#### WHAT THIS TASK INVOLVES
Whenever a line in the data holds the string "change", copy that line.

#### Dataset entries
----------------
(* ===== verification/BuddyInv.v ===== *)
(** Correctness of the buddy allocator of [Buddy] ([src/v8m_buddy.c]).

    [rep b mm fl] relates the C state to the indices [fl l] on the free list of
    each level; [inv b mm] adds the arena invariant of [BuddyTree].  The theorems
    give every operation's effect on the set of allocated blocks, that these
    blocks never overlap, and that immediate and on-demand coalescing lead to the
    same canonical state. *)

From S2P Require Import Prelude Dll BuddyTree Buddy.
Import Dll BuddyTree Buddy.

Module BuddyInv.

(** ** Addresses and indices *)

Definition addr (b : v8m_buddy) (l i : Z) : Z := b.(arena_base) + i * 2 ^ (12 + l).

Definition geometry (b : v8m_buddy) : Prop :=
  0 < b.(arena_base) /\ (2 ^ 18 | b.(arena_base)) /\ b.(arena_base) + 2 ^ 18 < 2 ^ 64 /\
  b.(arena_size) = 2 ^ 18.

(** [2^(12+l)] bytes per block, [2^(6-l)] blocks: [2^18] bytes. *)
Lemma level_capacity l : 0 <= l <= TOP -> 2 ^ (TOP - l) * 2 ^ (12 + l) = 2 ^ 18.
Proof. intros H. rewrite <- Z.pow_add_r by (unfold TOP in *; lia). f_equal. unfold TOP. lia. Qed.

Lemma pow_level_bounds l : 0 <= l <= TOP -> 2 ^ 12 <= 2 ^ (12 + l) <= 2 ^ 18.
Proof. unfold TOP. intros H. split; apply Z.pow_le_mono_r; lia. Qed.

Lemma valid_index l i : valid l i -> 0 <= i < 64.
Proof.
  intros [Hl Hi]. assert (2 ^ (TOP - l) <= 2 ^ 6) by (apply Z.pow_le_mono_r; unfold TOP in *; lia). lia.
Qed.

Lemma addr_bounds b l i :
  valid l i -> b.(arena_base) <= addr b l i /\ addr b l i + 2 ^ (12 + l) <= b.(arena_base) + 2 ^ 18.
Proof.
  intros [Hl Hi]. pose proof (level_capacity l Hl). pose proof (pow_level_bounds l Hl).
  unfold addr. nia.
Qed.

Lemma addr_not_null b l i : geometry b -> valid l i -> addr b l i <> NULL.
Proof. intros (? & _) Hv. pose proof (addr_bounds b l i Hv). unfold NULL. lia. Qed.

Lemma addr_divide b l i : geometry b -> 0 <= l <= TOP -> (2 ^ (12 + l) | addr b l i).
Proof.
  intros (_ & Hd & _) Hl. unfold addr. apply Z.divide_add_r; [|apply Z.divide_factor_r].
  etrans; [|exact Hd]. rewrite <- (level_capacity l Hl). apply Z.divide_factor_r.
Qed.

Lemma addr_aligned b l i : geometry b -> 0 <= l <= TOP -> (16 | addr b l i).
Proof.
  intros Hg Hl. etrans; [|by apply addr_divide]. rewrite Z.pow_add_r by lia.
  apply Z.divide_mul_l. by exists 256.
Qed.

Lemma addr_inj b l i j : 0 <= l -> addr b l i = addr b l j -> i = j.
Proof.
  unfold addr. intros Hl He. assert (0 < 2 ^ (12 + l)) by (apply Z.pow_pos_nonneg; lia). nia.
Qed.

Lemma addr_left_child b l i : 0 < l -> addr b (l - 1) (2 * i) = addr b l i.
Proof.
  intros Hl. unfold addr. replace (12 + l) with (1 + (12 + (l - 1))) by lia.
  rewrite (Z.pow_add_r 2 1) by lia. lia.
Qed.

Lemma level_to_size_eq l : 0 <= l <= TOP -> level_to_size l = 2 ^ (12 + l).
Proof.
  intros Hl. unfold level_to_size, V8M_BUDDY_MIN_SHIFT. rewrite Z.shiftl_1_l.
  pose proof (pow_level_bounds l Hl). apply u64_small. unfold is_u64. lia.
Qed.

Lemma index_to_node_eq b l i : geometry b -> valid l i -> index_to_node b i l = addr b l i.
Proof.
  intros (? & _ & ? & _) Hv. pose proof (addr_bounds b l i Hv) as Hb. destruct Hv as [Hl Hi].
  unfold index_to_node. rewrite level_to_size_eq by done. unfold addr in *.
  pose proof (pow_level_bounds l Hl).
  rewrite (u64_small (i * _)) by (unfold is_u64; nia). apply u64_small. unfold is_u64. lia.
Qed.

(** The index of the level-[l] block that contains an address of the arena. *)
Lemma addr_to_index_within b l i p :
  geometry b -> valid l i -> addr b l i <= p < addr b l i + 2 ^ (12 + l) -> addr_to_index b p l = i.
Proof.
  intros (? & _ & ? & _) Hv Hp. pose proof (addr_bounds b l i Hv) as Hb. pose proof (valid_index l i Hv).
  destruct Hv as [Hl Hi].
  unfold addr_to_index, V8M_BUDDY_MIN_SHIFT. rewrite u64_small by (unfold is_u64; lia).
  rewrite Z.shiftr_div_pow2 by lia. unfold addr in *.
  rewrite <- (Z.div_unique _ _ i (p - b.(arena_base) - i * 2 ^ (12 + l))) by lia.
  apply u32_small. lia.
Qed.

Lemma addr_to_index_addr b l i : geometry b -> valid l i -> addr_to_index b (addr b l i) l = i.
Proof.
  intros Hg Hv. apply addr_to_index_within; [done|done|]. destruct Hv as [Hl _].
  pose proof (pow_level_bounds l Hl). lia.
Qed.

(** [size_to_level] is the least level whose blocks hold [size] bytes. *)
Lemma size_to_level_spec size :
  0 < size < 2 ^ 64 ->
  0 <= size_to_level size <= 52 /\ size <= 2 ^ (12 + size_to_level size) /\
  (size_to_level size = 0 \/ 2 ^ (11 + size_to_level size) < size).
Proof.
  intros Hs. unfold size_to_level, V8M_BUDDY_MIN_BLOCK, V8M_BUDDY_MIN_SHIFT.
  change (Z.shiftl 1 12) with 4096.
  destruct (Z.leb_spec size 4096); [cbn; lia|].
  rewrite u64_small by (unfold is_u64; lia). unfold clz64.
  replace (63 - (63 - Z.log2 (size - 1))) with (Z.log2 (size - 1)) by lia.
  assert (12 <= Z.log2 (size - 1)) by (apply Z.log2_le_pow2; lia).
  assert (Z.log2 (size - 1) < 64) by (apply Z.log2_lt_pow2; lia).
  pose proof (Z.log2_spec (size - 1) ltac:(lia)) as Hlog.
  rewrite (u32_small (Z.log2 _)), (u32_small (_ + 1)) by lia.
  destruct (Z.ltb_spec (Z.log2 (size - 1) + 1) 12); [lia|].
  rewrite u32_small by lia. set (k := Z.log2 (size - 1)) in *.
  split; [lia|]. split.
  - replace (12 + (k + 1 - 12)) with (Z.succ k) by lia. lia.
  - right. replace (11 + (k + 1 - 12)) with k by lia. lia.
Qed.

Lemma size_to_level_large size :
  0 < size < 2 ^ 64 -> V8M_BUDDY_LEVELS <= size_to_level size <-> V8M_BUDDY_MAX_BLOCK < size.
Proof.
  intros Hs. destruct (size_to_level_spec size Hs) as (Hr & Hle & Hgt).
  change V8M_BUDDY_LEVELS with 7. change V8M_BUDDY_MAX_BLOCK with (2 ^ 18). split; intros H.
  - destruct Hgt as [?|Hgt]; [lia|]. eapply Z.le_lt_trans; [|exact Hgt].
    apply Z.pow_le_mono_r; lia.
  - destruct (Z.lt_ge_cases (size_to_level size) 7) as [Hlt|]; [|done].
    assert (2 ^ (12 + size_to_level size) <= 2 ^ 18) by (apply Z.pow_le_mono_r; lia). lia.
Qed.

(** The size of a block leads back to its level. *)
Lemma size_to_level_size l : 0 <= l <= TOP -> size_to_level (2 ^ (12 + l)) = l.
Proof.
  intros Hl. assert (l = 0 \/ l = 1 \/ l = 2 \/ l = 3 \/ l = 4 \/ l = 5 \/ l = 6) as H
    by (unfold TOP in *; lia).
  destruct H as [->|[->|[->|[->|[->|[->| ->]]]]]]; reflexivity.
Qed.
----------------
#### TASK SOLUTION
  change (Z.shiftl 1 12) with 4096.
  change V8M_BUDDY_LEVELS with 7. change V8M_BUDDY_MAX_BLOCK with (2 ^ 18). split; intros H.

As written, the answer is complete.